Churchill, le bon vivant
Sait-on que la Seconde Guerre mondiale a été gagnée par un alcoolique? Depuis l’âge de 16 ans, Winston Churchill a en effet consommé au minimum un litre d’alcool par jour! Avec une prédilection pour le champagne Pol Roger, dont il gardait une bouteille près de lui à chaque repas (au cas où le maître d’hôtel oublierait de le resservir…). La célèbre marque champenoise a d’ailleurs rendu hommage à l’ancien Premier ministre britannique par une cuvée spéciale millésimée à son nom.

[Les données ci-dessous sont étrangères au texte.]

Lemma prune_loop_spec n B s rs rcv :
  sack_ok B s rs -> win B rcv -> (length rs < n)%nat -> vlen rs + 1 < 2 ^ 32 ->
  exists s', prune_loop n s (wr rcv) = Some s' /\ sack_ok B s' (prune rcv rs) /\ same_dsack s s'.
Proof.
  revert s rs. induction n as [|n IH]; intros s rs H Hr Hn Hcap; [lia|]. cbn [prune_loop].
  pose proof (first_block B s rs H) as Hf. destruct rs as [|b0 rs0] eqn:Ers.
  { rewrite Hf. by exists s. }
  rewrite <- Ers in *. clear b0 rs0 Ers. destruct Hf as (rs1 & b & rs2 & st & -> & -> & Hst & Hmin). cbn [mbind option_bind].
  destruct (ok_nodup B s rs1 b rs2 H) as (_ & _ & _ & _ & _ & _ & Hb). pose proof (ok_valid _ _ _ H) as Hv.
  assert (vlen (rs1 ++ b :: rs2) = 1 + vlen (rs1 ++ rs2)) as Hlen by (unfold vlen; rewrite !length_app; cbn [length]; lia).
  rewrite Hst. unfold edge at 2. rewrite (seq_le_win B), (seq_lt_win B) by (unfold valid, win in *; lia).
  destruct (Z.leb_spec b.2 rcv) as [Hle|Hgt].
  - destruct (remove_block_spec B s rs1 b rs2 H) as (s1 & -> & H1 & D1). cbn [mbind option_bind].
    destruct (IH s1 (rs1 ++ rs2) H1 Hr) as (s2 & -> & H2 & D2); [rewrite length_app in *; cbn in Hn; lia|lia|].
    exists s2. rewrite elem_split_prune by done. split_and!; try done. unfold same_dsack in *. congruence.
  - assert (Forall (fun c => rcv <= c.1 < c.2) (rs1 ++ rs2)) as Hrest.
    { apply Forall_forall. intros c Hc. rewrite Forall_forall in Hmin. specialize (Hmin c Hc).
      assert (c ∈ rs1 ++ b :: rs2) as Hc' by (rewrite elem_of_app, elem_of_cons in *; tauto).
      pose proof (valid_forall B _ c Hv Hc'). lia. }
    apply Forall_app in Hrest as [Hr1 Hr2]. unfold valid in Hb. destruct (Z.ltb_spec b.1 rcv).
    + destruct (rename_spec B s rs1 b rs2 rcv H ltac:(lia) ltac:(lia)) as (s1 & -> & H1 & D1). exists s1. split; [done|]. split; [|done].
      unfold prune. rewrite omap_app. cbn. fold (prune rcv rs1) (prune rcv rs2). unfold cut at 1.
      rewrite (proj2 (Z.leb_gt _ _)), Z.max_r, !prune_id by (done || lia). done.
    + exists s. split; [done|]. split; [|done]. rewrite prune_id; [done|]. apply Forall_app. split; [done|]. constructor; [lia|done].
Qed.

(** ** Merging *)

Lemma ok_member B s rs c : sack_ok B s rs -> c ∈ rs -> exists st, link_map rs !! edge c = Some st /\ valid B c.
Proof.
  intros H Hc. apply list_elem_of_split in Hc as (u & w & ->). rewrite (ok_lookup B s u c w H). eexists. split; [done|].
  by destruct (ok_nodup B s u c w H) as (_ & _ & _ & _ & _ & _ & ?).
Qed.

(** Another range is not the one whose edge it would share. *)
Lemma other_edge B s rs1 b rs2 c : sack_ok B s (rs1 ++ b :: rs2) -> c ∈ rs1 ++ rs2 -> edge c <> edge b /\ apart b c /\ c ∈ rs1 ++ b :: rs2.
Proof.
  intros H Hc. destruct (ok_nodup B s rs1 b rs2 H) as (_ & _ & N3 & N4 & _). pose proof (ok_sep _ _ _ H) as [_ Ha]%separated_middle.
  rewrite Forall_forall in Ha. split; [|split; [by apply Ha|rewrite elem_of_app, elem_of_cons in *; tauto]].
  intros E. rewrite <- E in N3, N4. apply elem_of_app in Hc as [Hc|Hc]; [apply N3|apply N4]; by apply list_elem_of_fmap_2.
Qed.

Lemma predecessor_block B s rs l : sack_ok B s rs -> win B l ->
  (RbTree.predecessor seq_cmp (blocks s) (wr l) = Some None /\ Forall (fun c => l <= c.1) rs) \/
  exists rs1 b rs2 st, rs = rs1 ++ b :: rs2 /\ RbTree.predecessor seq_cmp (blocks s) (wr l) = Some (Some (edge b, st)) /\
    right st = wr b.2 /\ b.1 < l /\ Forall (fun c => l <= c.1 \/ c.2 < b.1) (rs1 ++ rs2).
Proof.
  intros H Hl. destruct (holds_predecessor seq_cmp (dom B) _ _ (wr l) (ok_tree _ _ _ H)) as (e & -> & He); [by exists l|].
  destruct e as [[k st]|]; [right|left].
  - destruct He as (Hk & Hc & Hmax). destruct (ok_key B s rs k st H Hk) as (rs1 & b & rs2 & -> & -> & Hr).
    exists rs1, b, rs2, st. destruct (ok_nodup B s rs1 b rs2 H) as (_ & _ & _ & _ & _ & _ & Hb).
    unfold edge in Hc. rewrite (seq_cmp_win B), Z.compare_gt_iff in Hc by (unfold valid, win in *; lia).
    split_and!; try done. apply Forall_forall. intros c Hin. destruct (other_edge B s rs1 b rs2 c H Hin) as (Hne & Ha & Hc').
    destruct (ok_member B s _ c H Hc') as (st' & Hlk & Hvc). specialize (Hmax _ _ Hlk).
    unfold edge in Hmax, Hne. rewrite !(seq_cmp_win B), Z.compare_gt_iff, Z.compare_lt_iff in Hmax by (unfold valid, win in *; lia).
    destruct (Z.lt_ge_cases c.1 l) as [Hlt|]; [right|by left]. destruct (Hmax Hlt) as [?|?]; [done|]. unfold apart, valid in *. lia.
  - split; [done|]. apply Forall_forall. intros c Hin. destruct (ok_member B s _ c H Hin) as (st' & Hlk & Hvc).
    specialize (He _ _ Hlk). unfold edge in He. rewrite (seq_cmp_win B), Z.compare_gt_iff in He by (unfold valid, win in *; lia). lia.
Qed.

Lemma successor_block B s rs l : sack_ok B s rs -> win B l ->
  (RbTree.successor seq_cmp (blocks s) (wr l) = Some None /\ Forall (fun c => c.1 <= l) rs) \/
  exists rs1 b rs2 st, rs = rs1 ++ b :: rs2 /\ RbTree.successor seq_cmp (blocks s) (wr l) = Some (Some (edge b, st)) /\
    right st = wr b.2 /\ l < b.1 /\ Forall (fun c => c.1 <= l \/ b.2 < c.1) (rs1 ++ rs2).
Proof.
  intros H Hl. destruct (holds_successor seq_cmp (dom B) _ _ (wr l) (ok_tree _ _ _ H)) as (e & -> & He); [by exists l|].
  destruct e as [[k st]|]; [right|left].
  - destruct He as (Hk & Hc & Hmin). destruct (ok_key B s rs k st H Hk) as (rs1 & b & rs2 & -> & -> & Hr).
    exists rs1, b, rs2, st. destruct (ok_nodup B s rs1 b rs2 H) as (_ & _ & _ & _ & _ & _ & Hb).
    unfold edge in Hc. rewrite (seq_cmp_win B), Z.compare_lt_iff in Hc by (unfold valid, win in *; lia).
    split_and!; try done. apply Forall_forall. intros c Hin. destruct (other_edge B s rs1 b rs2 c H Hin) as (Hne & Ha & Hc').
    destruct (ok_member B s _ c H Hc') as (st' & Hlk & Hvc). specialize (Hmin _ _ Hlk).
    unfold edge in Hmin, Hne. rewrite !(seq_cmp_win B), !Z.compare_lt_iff in Hmin by (unfold valid, win in *; lia).
    destruct (Z.lt_ge_cases l c.1) as [Hlt|]; [right|by left]. destruct (Hmin Hlt) as [?|?]; [done|]. unfold apart, valid in *. lia.
  - split; [done|]. apply Forall_forall. intros c Hin. destruct (ok_member B s _ c H Hin) as (st' & Hlk & Hvc).
    specialize (He _ _ Hlk). unfold edge in He. rewrite (seq_cmp_win B), Z.compare_lt_iff in He by (unfold valid, win in *; lia). lia.
Qed.

(** Absorbing a range that touches: the reference result does not change. *)
Lemma absorb_spec B s rs1 b rs2 m :
  sack_ok B s (rs1 ++ b :: rs2) -> valid B m -> touch m b = true ->
  exists s', absorb s (wire m) (edge b) = Some (s', Some (wire (hull m b))) /\ sack_ok B s' (rs1 ++ rs2) /\ same_dsack s s' /\
    add_range m (rs1 ++ b :: rs2) = add_range (hull m b) (rs1 ++ rs2).
Proof.
  intros H Hm Ht. destruct (remove_block_spec B s rs1 b rs2 H) as (s' & E & H' & D).
  destruct (ok_nodup B s rs1 b rs2 H) as (_ & _ & _ & _ & _ & _ & Hb).
  exists s'. unfold absorb. rewrite E. cbn [mbind option_bind option_map wire rg_left rg_right].
  rewrite (seq_min_win B), (seq_max_win B) by (unfold valid, win in *; lia). split_and!; try done.
  apply (add_range_absorb B); [done|apply (ok_valid _ _ _ H)|apply (ok_sep _ _ _ H)|done].
Qed.

(** The outcome of a merging step. *)
Definition merged_to (B : Z) (s : TcpSackState) rs m (r : option (TcpSackState * option TcpSackRange))
    (P : rng -> list rng -> Prop) : Prop :=
  exists s' m' rs', r = Some (s', Some (wire m')) /\ sack_ok B s' rs' /\ valid B m' /\ same_dsack s s' /\
    add_range m rs = add_range m' rs' /\ (length rs' <= length rs)%nat /\ P m' rs'.

Lemma shorter rs1 b rs2 : (length (rs1 ++ rs2) < length (rs1 ++ b :: rs2))%nat.
Proof. rewrite !length_app. cbn. lia. Qed.

Lemma merge_equal_spec B s rs m :
  sack_ok B s rs -> valid B m ->
  merged_to B s rs m (merge_equal s (wire m)) (fun m' rs' => Forall (fun c => c.1 <> m'.1) rs').
Proof.
  intros H Hm. unfold merge_equal, tree_get. cbn [wire rg_left].
  rewrite (holds_get seq_cmp (dom B) _ _ _ (ok_tree _ _ _ H)) by (by apply (edge_dom B m)).
  cbn [mbind option_bind]. destruct (link_map rs !! wr m.1) as [st|] eqn:E.
  - destruct (ok_key B s rs _ st H E) as (rs1 & b & rs2 & -> & Eb & Hr).
    destruct (ok_nodup B s rs1 b rs2 H) as (_ & _ & _ & _ & _ & _ & Hb).
    assert (b.1 = m.1) as Ebm by (symmetry; apply (wr_inj B); unfold valid, win in *; [lia..|done]).
    assert (range st (wr m.1) = wire b) as -> by (unfold range, wire; by rewrite Hr, Eb).
    rewrite (wire_overlap B) by done. assert (touch m b = true) as Ht.
    { unfold touch, valid in *. rewrite andb_true_iff, !Z.leb_le. lia. }
    rewrite Ht. destruct (absorb_spec B s rs1 b rs2 m H Hm Ht) as (s' & E' & H' & D & Ea).
    exists s', (hull m b), (rs1 ++ rs2). rewrite Eb. pose proof (shorter rs1 b rs2). split_and!; try done; [by apply hull_valid|lia|].
    apply Forall_forall. intros c Hc. destruct (other_edge B s rs1 b rs2 c H Hc) as (Hne & _). cbn. unfold edge in Hne.
    intros E2. apply Hne. f_equal. lia.
  - exists s, m, rs. split_and!; try done. apply Forall_forall. intros c Hc Ec. destruct (ok_member B s rs c H Hc) as (st & Hk & _).
    unfold edge in Hk. rewrite Ec in Hk. congruence.
Qed.

Lemma merge_predecessor_spec B s rs m :
  sack_ok B s rs -> valid B m -> Forall (fun c => c.1 <> m.1) rs ->
  merged_to B s rs m (merge_predecessor s (wire m)) (fun m' rs' => Forall (fun c => c.1 <= m'.1 -> touch m' c = false) rs').
Proof.
  intros H Hm Hne. rewrite Forall_forall in Hne. unfold merge_predecessor. cbn [wire rg_left].
  assert (win B m.1) as Hw by (unfold valid, win in *; lia). pose proof (ok_valid _ _ _ H) as Hv.
  destruct (predecessor_block B s rs m.1 H Hw) as [[-> Hall]|(rs1 & b & rs2 & st & -> & -> & Hr & Hlt & Hall)]; cbn [mbind option_bind].
  - exists s, m, rs. split_and!; try done. rewrite Forall_forall in Hall. apply Forall_forall. intros c Hc Hle.
    specialize (Hne c Hc). specialize (Hall c Hc). cbn in *. lia.
  - destruct (ok_nodup B s rs1 b rs2 H) as (_ & _ & _ & _ & _ & _ & Hb).
    assert (range st (edge b) = wire b) as -> by (unfold range, wire; by rewrite Hr).
    rewrite (wire_overlap B) by done. rewrite Forall_forall in Hall. destruct (touch m b) eqn:Ht.
    + destruct (absorb_spec B s rs1 b rs2 m H Hm Ht) as (s' & E' & H' & D & Ea).
      exists s', (hull m b), (rs1 ++ rs2). pose proof (shorter rs1 b rs2). split_and!; try done; [by apply hull_valid|lia|].
      apply Forall_forall. intros c Hc Hle. destruct (other_edge B s rs1 b rs2 c H Hc) as (_ & Ha & Hin).
      pose proof (valid_forall B _ c Hv Hin). pose proof (hull_valid B m b Hm Hb) as [? ?]. specialize (Hall c Hc).
      apply touch_false; [lia|done|]. cbn in Hle |- *. unfold apart in Ha. lia.
    + exists s, m, (rs1 ++ b :: rs2). split_and!; try done. apply Forall_forall. intros c Hc Hle.
      pose proof (valid_forall B _ c Hv Hc). apply touch_false_inv in Ht. unfold valid in *. apply touch_false; [lia|done|].
      specialize (Hne c Hc). rewrite elem_of_app, elem_of_cons in Hc. destruct (decide (c = b)) as [->|]; [lia|].
      destruct (Hall c) as [?|?]; [rewrite elem_of_app; tauto|lia..].
Qed.

Lemma merge_successors_spec n B s rs m :
  sack_ok B s rs -> valid B m -> Forall (fun c => c.1 <= m.1 -> touch m c = false) rs -> (length rs < n)%nat ->
  merged_to B s rs m (merge_successors n s (wire m)) (fun m' rs' => Forall (fun c => touch m' c = false) rs').
Proof.
  revert s rs m. induction n as [|n IH]; intros s rs m H Hm Hle Hn; [lia|]. cbn [merge_successors wire rg_left].
  assert (win B m.1) as Hw by (unfold valid, win in *; lia). pose proof (ok_valid _ _ _ H) as Hv. rewrite Forall_forall in Hle.
  destruct (successor_block B s rs m.1 H Hw) as [[-> Hall]|(rs1 & b & rs2 & st & -> & -> & Hr & Hlt & Hall)]; cbn [mbind option_bind];
    rewrite Forall_forall in Hall.
  - exists s, m, rs. split_and!; try done. apply Forall_forall. intros c Hc. by apply Hle, Hall.
  - destruct (ok_nodup B s rs1 b rs2 H) as (_ & _ & _ & _ & _ & _ & Hb).
    assert (range st (edge b) = wire b) as -> by (unfold range, wire; by rewrite Hr).
    rewrite (wire_overlap B) by done. destruct (touch m b) eqn:Ht; cbn [negb].
    + destruct (absorb_spec B s rs1 b rs2 m H Hm Ht) as (s1 & E1 & H1 & D1 & Ea1). rewrite E1. cbn [mbind option_bind].
      pose proof (shorter rs1 b rs2).
      destruct (IH s1 (rs1 ++ rs2) (hull m b) H1 (hull_valid B m b Hm Hb)) as (s2 & m2 & rs' & -> & H2 & Hm2 & D2 & Ea2 & Hl2 & Hf2); [|lia|].
      * apply Forall_forall. intros c Hc Hc1. destruct (other_edge B s rs1 b rs2 c H Hc) as (_ & Ha & Hin).
        unfold valid in *. rewrite touch_hull; [apply Hle; [done|cbn in Hc1; lia]|lia|lia| |done|by apply apart_sym].
        by apply (valid_forall B _ c Hv).
      * exists s2, m2, rs'. split_and!; try done; [unfold same_dsack in *; congruence|congruence|lia].
    + exists s, m, (rs1 ++ b :: rs2). split_and!; try done. apply Forall_forall. intros c Hc.
      destruct (Z.le_gt_cases c.1 m.1); [by apply Hle|]. pose proof (valid_forall B _ c Hv Hc). apply touch_false_inv in Ht.
      unfold valid in *. apply touch_false; [lia|done|]. rewrite elem_of_app, elem_of_cons in Hc. destruct (decide (c = b)) as [->|]; [lia|].
      destruct (Hall c) as [?|?]; [rewrite elem_of_app; tauto|lia..].
Qed.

Réalisée uniquement les meilleures années, celle-ci respecte le goût de Churchill pour l’élégance avec une dominante de pinot noir, un dosage en sucre légèrement plus élevé qu’aujourd’hui et une vinification longue. S’il aimait avec la même passion le brandy (cognac et armagnac) et les cigares habaneros (un amour hérité d’un séjour à Cuba), le Vieux Lion n’était par contre guère fan de whisky, qu’il noyait dans l’eau…

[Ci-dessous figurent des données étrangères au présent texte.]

(** the two directions disagree about the [opaque] flag of array elements.
    In a [client_index] field that holds a tuple the serializer writes the
    elements in the host's order while the deserializer reads them in network
    order: on a little-endian host 1 is read back as 2^24.  And an array of
    values without bytes is encoded but cannot be decoded. *)
Theorem api_opaque_tuple_diverges :
  let v := VStruct [("client_index"%string, VTuple [VInt U32 1])] in
  let s := SStruct [("client_index"%string, STuple [SInt U32])] in
  wire true false v = inr [1; 0; 0; 0] /\
  deserialize true s [1; 0; 0; 0] = Ok (VStruct [("client_index"%string, VTuple [VInt U32 (2 ^ 24)])]) /\
  serialized_len true (VTuple [VUnit]) = Ok 0 /\
  deserialize true (STuple [SUnit]) [] = Err TruncatedArray /\
  deserialize true (STuple [SUnit]) [0] = Err ElementWithoutBytes.
Proof. vm_compute. split_and!; reflexivity. Qed.

End IpcCodec.
Lemma linked_idx prv ns nxt : (linked prv ns nxt).*1 = ix <$> ns.
Proof. revert prv. induction ns as [|n ns IH]; intros prv; cbn; [done|]. by rewrite IH. Qed.

Lemma last_idx_snoc prv ns n : last_idx prv (ns ++ [n]) = (ix n).
Proof. unfold last_idx. by rewrite foldl_app. Qed.

(** A pool that holds a map, may grow and has not many slots. *)
Record pool_ok p (m : gmap Z OooSegment) : Prop := {
  po_repr : Pool.represents p m;
  po_grows : Pool.max_elts p = None;
  po_slots : vlen (Pool.vector p) <= 2 ^ 31
}.

Lemma pool_ok_index p m i s : pool_ok p m -> m !! i = Some s -> 0 <= i < 2 ^ 31.
Proof.
  intros [[_ Hm] _ Hs] Hi. rewrite Hm in Hi. apply Pool.pool_slot_Some in Hi as (Hr & _). lia.
Qed.

Lemma pool_ok_get p m i : pool_ok p m -> 0 <= i -> Pool.get p i = Some (m !! i).
Proof. intros [[Hw Hm] _ _] Hi. by rewrite Pool.pool_get_slot, Hm. Qed.

Lemma pool_ok_at p m i s : pool_ok p m -> m !! i = Some s -> seg_at p i = Some s.
Proof.
  intros H Hi. pose proof (pool_ok_index p m i s H Hi). unfold seg_at. rewrite (pool_ok_get p m), Hi by (done || lia). done.
Qed.

Lemma pool_ok_upd p m i s f : pool_ok p m -> m !! i = Some s -> exists p', seg_upd p i f = Some p' /\ pool_ok p' (alter f i m).
Proof.
  intros H Hi. pose proof (pool_ok_index p m i s H Hi) as H0. destruct H as [Hr Hg Hs].
  destruct (Pool.pool_get_mut_repr p m i f Hr ltac:(lia)) as (p' & E & Hr'). destruct (Pool.get_mut_frame _ _ _ _ _ E) as (_ & E1 & E2).
  unfold seg_upd. rewrite E. cbn [mbind option_bind]. rewrite bool_decide_true by eauto. exists p'. split; [done|].
  constructor; [done|congruence|lia].
Qed.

Professeur d’histoire de la civilisation britannique à Sciences Po et à l’université de Reims, Catherine Heyrendt-Sherman quitte ses publications académiques très sérieuses le temps d’une plongée amusante et gourmande dans la vie de Winston Churchill, symbole même du bon vivant! Ce qui s’explique par sa naissance en 1874 en pleine période victorienne, au sein d’une famille aristocratique très fortunée.
La diplomatie de la table
Son enfance, Churchill la passe en effet au sublime Benheim Palace, résidence des Ducs de Marlborough, où la cuisine était d’un grand raffinement. Ce qui tranchera avec celle des collèges chics où il fit ses études puis de l’armée. Comme il s’en plaindra régulièrement dans les lettres adressées à sa mère, la suppliant de lui envoyer des colis de nourriture. Il fera de même quelques années plus tard avec sa femme, alors qu’il combattait dans les tranchées de la Première Guerre mondiale…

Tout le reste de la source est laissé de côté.